The financial press and the policy makers at the Fed that set interest rates have been watching the yield curve flatten over the past year with a wary eye. When long-term rates fall below short-term rates, a recession has historically followed in one to two years. The yield curve is not currently sending such an alarming signal, but nor is it priced for the steady rate hikes anticipated by policy makers. We look at what the yield curve does and doesn’t tell us and conclude there aren’t any flashing warning signs yet. Furthermore, as the current expansion has taken over as the second longest on record, and may become the longest by year end, we can expect monetary policy to move into a more stop-and-start mode similar to the long expansions of the 1960s and 1990s.
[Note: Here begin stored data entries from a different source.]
(** A grid point the engine prices either has no Greek out of tolerance
    and completes, or reports its first Greek out of tolerance. *)
Lemma gridPoint_first (E : Externals)
    (eng : DividendVanillaOption -> MarketState -> Results)
    (o : DividendVanillaOption) (today : Date)
    (u : Real) (q r : Rate) (v : Volatility)
    (done : list (DividendVanillaOption * MarketState)) :
  pricedBy E eng o (gridPointMarkets today (mkMarket u q r v today)) ->
  strictTriple (cleanThrough E eng today done) (gridPoint E o today u q r v)
    (cleanThrough E eng today (done ++ [(o, mkMarket u q r v today)]))
    (firstViolation E eng today done [(o, mkMarket u q r v today)]).
Proof.
  intros Hpriced s (Hthrough & Hclean).
  pose proof (gridPoint_strict E eng o today u q r v done Hpriced s Hthrough)
    as Hstrict.
  destruct Hthrough as (Hs & Hvisited & _).
  rewrite (gridPoint_outcome E eng o today u q r v s Hpriced Hs) in *.
  assert (Hpt : violates E eng today (o, mkMarket u q r v today) =
                (u * 1.0e-5 <? value_ (eng o (mkMarket u q r v today)))
                && List.existsb (exceeds E u)
                     (checks E eng o today (mkMarket u q r v today)))
    by reflexivity.
  destruct (u * 1.0e-5 <? _) eqn:Hguard.
  - destruct (List.find _ _) as [c|] eqn:Hfind.
    + exists [], (o, mkMarket u q r v today), [], c.
      split; [reflexivity|]. split; [intros p []|].
      split; [rewrite Hpt, (find_some_existsb _ _ _ _ Hfind); reflexivity|].
      split; [exact Hfind|]. split; [reflexivity|].
      rewrite visited_afterProbes, visited_afterAnalytic, Hvisited.
      reflexivity.
    + split; [exact Hstrict|].
      intros pt Hin. apply List.in_app_or in Hin.
      destruct Hin as [Hin|[<-|[]]]; [apply Hclean; exact Hin|].
      rewrite Hpt, (find_none_existsb _ _ _ Hfind). reflexivity.
  - split; [exact Hstrict|].
    intros pt Hin. apply List.in_app_or in Hin.
    destruct Hin as [Hin|[<-|[]]]; [apply Hclean; exact Hin|].
    rewrite Hpt. reflexivity.
Qed.

(** A loop over [l] stops at the first grid point of its iterations
    that has a Greek out of tolerance. *)
Lemma forM__first (A : Type) (E : Externals)
    (eng : DividendVanillaOption -> MarketState -> Results) (today : Date)
    (body : A -> M unit)
    (g : A -> list (DividendVanillaOption * MarketState)) (l : list A) :
  (forall x done, In x l ->
     strictTriple (cleanThrough E eng today done) (body x)
                  (cleanThrough E eng today (done ++ g x))
                  (firstViolation E eng today done (g x))) ->
  forall done,
    strictTriple (cleanThrough E eng today done) (forM_ l body)
                 (cleanThrough E eng today (done ++ List.flat_map g l))
                 (firstViolation E eng today done (List.flat_map g l)).
Proof.
  induction l as [|x l IH]; intros Hbody done s Hs.
  - cbn [forM_ ret List.flat_map]. rewrite List.app_nil_r. exact Hs.
  - rewrite forM__cons. cbn [List.flat_map].
    pose proof (Hbody x done (or_introl eq_refl) s Hs) as Hx.
    destruct (body x s) as [[[]|f| |] s1]; try contradiction.
    + assert (Hrest : forall y done', In y l ->
                strictTriple (cleanThrough E eng today done') (body y)
                             (cleanThrough E eng today (done' ++ g y))
                             (firstViolation E eng today done' (g y)))
        by (intros y done' Hy; apply Hbody; right; exact Hy).
      specialize (IH Hrest (done ++ g x) s1 Hx).
      destruct (forM_ l body s1) as [[[]|f| |] s2]; try contradiction.
      * rewrite List.app_assoc. exact IH.
      * destruct IH as (pre & pt & post & c & Htodo & Hpre & Hpt & Hfind
                        & Hf & Hvisited).
        exists (g x ++ pre), pt, post, c.
        split; [rewrite Htodo, List.app_assoc; reflexivity|].
        split.
        { intros p Hp. apply List.in_app_or in Hp.
          destruct Hp as [Hp|Hp]; [|apply Hpre; exact Hp].
          destruct Hx as [_ Hclean]. apply Hclean.
          apply List.in_or_app. right. exact Hp. }
        split; [exact Hpt|]. split; [exact Hfind|]. split; [exact Hf|].
        rewrite Hvisited, <- !List.app_assoc. reflexivity.
    + destruct Hx as (pre & pt & post & c & Htodo & Hpre & Hpt & Hfind
                      & Hf & Hvisited).
      exists pre, pt, (post ++ List.flat_map g l), c.
      split; [rewrite Htodo, <- List.app_assoc; reflexivity|].
      split; [exact Hpre|]. split; [exact Hpt|]. split; [exact Hfind|].
      split; [exact Hf|exact Hvisited].
Qed.

Section FirstViolation.

Context (E : Externals)
        (eng : DividendVanillaOption -> MarketState -> Results)
        (Hlater : forall (d : Date) (n : Integer),
                    (0 < n)%Z -> (d < plusMonths E d n)%Z)
        (Hgrid : pricesTheGrid E eng).

Let today : Date := todaysDate E.

Lemma marketLoops_first (type : Option.Type_) (strike_ : Real)
    (length_ : Integer) (dates : list Date) (amounts : list Real)
    (done : list (DividendVanillaOption * MarketState)) :
  In type types -> In strike_ strikes -> In length_ lengths ->
  let exDate := (today + length_ * dayCounterBase E)%Z in
  let o := mkOption (mkPayoff type strike_) exDate dates amounts in
  dividendSchedule E today exDate = Some (dates, amounts) ->
  strictTriple (cleanThrough E eng today done) (marketLoops E o today)
               (cleanThrough E eng today (done ++ marketGrid o today))
               (firstViolation E eng today done (marketGrid o today)).
Proof.
  intros Htype Hstrike Hlength exDate o Hschedule.
  unfold marketLoops, marketGrid.
  apply forM__first. intros u done1 Hu.
  apply forM__first. intros q done2 Hq.
  apply forM__first. intros r done3 Hr.
  apply (forM__first _ E eng today _
           (fun v => [(o, mkMarket u q r v today)]) vols).
  intros v done4 Hv.
  apply gridPoint_first.
  apply Hgrid; assumption.
Qed.

Lemma optionLoopBody_first (type : Option.Type_) (strike_ : Real)
    (length_ : Integer)
    (done : list (DividendVanillaOption * MarketState)) :
  In type types -> In strike_ strikes -> In length_ lengths ->
  strictTriple (cleanThrough E eng today done)
               (optionLoopBody E today type strike_ length_)
               (cleanThrough E eng today
                  (done ++ optionGrid E today type strike_ length_))
               (firstViolation E eng today done
                  (optionGrid E today type strike_ length_)).
Proof.
  intros Htype Hstrike Hlength.
  unfold optionLoopBody, optionGrid.
  destruct (dividendSchedule_spec E today
              (today + length_ * dayCounterBase E)%Z Hlater)
    as (n & Hschedule & _).
  rewrite Hschedule.
  apply marketLoops_first; assumption.
Qed.

(** The body of the test stops at the first grid point, in loop order,
    that has a Greek out of tolerance, and completes when there is
    none. *)
Lemma testBody_first :
  match testBody E initialState with
  | (Normal _, s') => cleanThrough E eng today (testGrid E) s'
  | (BoostFail f, s') => firstViolation E eng today [] (testGrid E) f s'
  | (EngineError, _) => False
  | (Diverges, _) => False
  end.
Proof.
  rewrite testBody_start.
  assert (Hloops :
    strictTriple (cleanThrough E eng today [])
      (forM_ types (fun type =>
       forM_ strikes (fun strike_ =>
       forM_ lengths (fun length_ =>
         optionLoopBody E today type strike_ length_))))
      (cleanThrough E eng today ([] ++ testGrid E))
      (firstViolation E eng today [] (testGrid E))).
  { unfold testGrid. fold today.
    apply forM__first. intros type done1 Htype.
    apply forM__first. intros strike_ done2 Hstrike.
    apply forM__first. intros length_ done3 Hlength.
    apply optionLoopBody_first; assumption. }
  assert (Hpre : cleanThrough E eng today []
                   (mkState (mkMarket 0 0 0 0 today) [] [] tolerances [])).
  { split; [|intros pt []].
    split; [|split; [reflexivity|cbn; lia]].
    repeat split; try reflexivity; left; reflexivity. }
  specialize (Hloops _ Hpre).
  fold today.
  destruct (forM_ types _ _) as [[[]|f| |] s']; exact Hloops.
Qed.

End FirstViolation.

(** C2, as amended.  A tolerance violation is reported with the option
    type, the strike, the spot, the two rates, the reference and
    maturity dates, the volatility, the name of the Greek, the expected
    and calculated values, the error and the tolerance, and it ends the
    test.  When some grid point has a Greek out of tolerance, the test
    is ended by the failure of the first such grid point in loop order,
    reporting its first Greek out of tolerance in key order; the grid
    points priced are those up to that one, and no later grid point is
    priced.  The test completes, having priced its whole grid of 540
    points, exactly when no grid point has a Greek out of tolerance. *)
Theorem first_violation_ends_the_sweep
    (E : Externals) (eng : DividendVanillaOption -> MarketState -> Results) :
  (forall (d : Date) (n : Integer), (0 < n)%Z -> (d < plusMonths E d n)%Z) ->
  pricesTheGrid E eng ->
  let today := todaysDate E in
  let run := testGreeks E initialState in
  List.length (testGrid E) = 540%nat /\
  match List.find (violates E eng today) (testGrid E) with
  | Some (o, base) =>
      exists pre post greek expct calcl,
        testGrid E = pre ++ (o, base) :: post /\
        (forall pt, In pt pre -> violates E eng today pt = false) /\
        List.find (fun '(_, e, c) => 1.0e-5 <? relativeError E e c (spot base))
                  (checks E eng o today base) = Some (greek, expct, calcl) /\
        fst run =
          BoostFail
            (mkFailure (optionType (payoff o)) (spot base) (strike (payoff o))
                       (qRate base) (rRate base) today (lastDate o) (vol base)
                       greek expct calcl
                       (relativeError E expct calcl (spot base)) 1.0e-5) /\
        visited (snd run) = pre ++ [(o, base)]
  | None =>
      fst run = Normal tt /\ visited (snd run) = testGrid E
  end.
Proof.
  intros Hlater Hgrid today run.
  split; [apply (testGrid_length E Hlater)|].
  pose proof (testBody_first E eng Hlater Hgrid) as Hfirst.
  fold today in Hfirst. subst run.
  rewrite testGreeks_outcome, testGreeks_visited.
  destruct (testBody E initialState) as [[[]|f| |] s']; cbn [fst snd];
    try contradiction.
  - destruct Hfirst as ((_ & Hvisited & _) & Hclean).
    rewrite (find_clean _ _ _ Hclean). split; [reflexivity|exact Hvisited].
  - destruct Hfirst as (pre & [o base] & post & [[greek expct] calcl]
                        & Htodo & Hpre & Hpt & Hfind & Hf & Hvisited).
    assert (Hfound : List.find (violates E eng today) (testGrid E) =
                     Some (o, base))
      by (rewrite Htodo; apply find_first; assumption).
    rewrite Hfound.
    exists pre, post, greek, expct, calcl.
    split; [exact Htodo|]. split; [exact Hpre|].
    split; [exact Hfind|]. split; [rewrite Hf; reflexivity|exact Hvisited].
Qed.

Lemma first_violation_ends_the_sweep_witness :
  let E := Example.env (Example.total Example.wrongGreeks) in
  let eng := Example.wrongGreeks in
  let today := todaysDate E in
  let run := testGreeks E initialState in
  List.length (testGrid E) = 540%nat /\
  match List.find (violates E eng today) (testGrid E) with
  | Some (o, base) =>
      exists pre post greek expct calcl,
        testGrid E = pre ++ (o, base) :: post /\
        (forall pt, In pt pre -> violates E eng today pt = false) /\
        List.find (fun '(_, e, c) => 1.0e-5 <? relativeError E e c (spot base))
                  (checks E eng o today base) = Some (greek, expct, calcl) /\
        fst run =
          BoostFail
            (mkFailure (optionType (payoff o)) (spot base) (strike (payoff o))
                       (qRate base) (rRate base) today (lastDate o) (vol base)
                       greek expct calcl
                       (relativeError E expct calcl (spot base)) 1.0e-5) /\
        visited (snd run) = pre ++ [(o, base)]
  | None =>
      fst run = Normal tt /\ visited (snd run) = testGrid E
  end.
Proof.
  apply (first_violation_ends_the_sweep
           (Example.env (Example.total Example.wrongGreeks))
           Example.wrongGreeks).
  - intros d n Hn. cbn. unfold Example.thirtyDayMonths. lia.
  - unfold pricesTheGrid, pricedBy. intros. reflexivity.
Defined.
After an initial sequence of rate hikes intended to bring monetary policy to a more neutral stance, the Fed will watch the data carefully with an eye towards prolonging the expansion. The yield curve will be one gauge they watch to get policy right.
The slope of the Treasury yield curve has been getting a lot of attention lately in the financial press and among the policy makers who set interest rates at the Federal Reserve. The slope is the difference between the yield on longer-dated Treasury bonds and shorter-term interest rates, and it has been a pretty good track record as a predictor of recessions. The yield curve has inverted, so that shorter-term interest rates have risen above longer-term interest rates, between 12 and 26 months in advance of each of the post-war recession in the United States. Figure 1 shows that the spread between longer-term and shorter-term interest rates has narrowed considerably over the past several years as the Fed has been gradually raising its target fed funds rate. The spread between the 10-year Treasury yield and the 3-month TBill stands at about 0.50% suggesting that absent a rise in longer-term interest rates the curve could invert after just two more 0.25% rate hikes from the Fed, while the median projection among policy makers is for a series of seven such increases over the next three years.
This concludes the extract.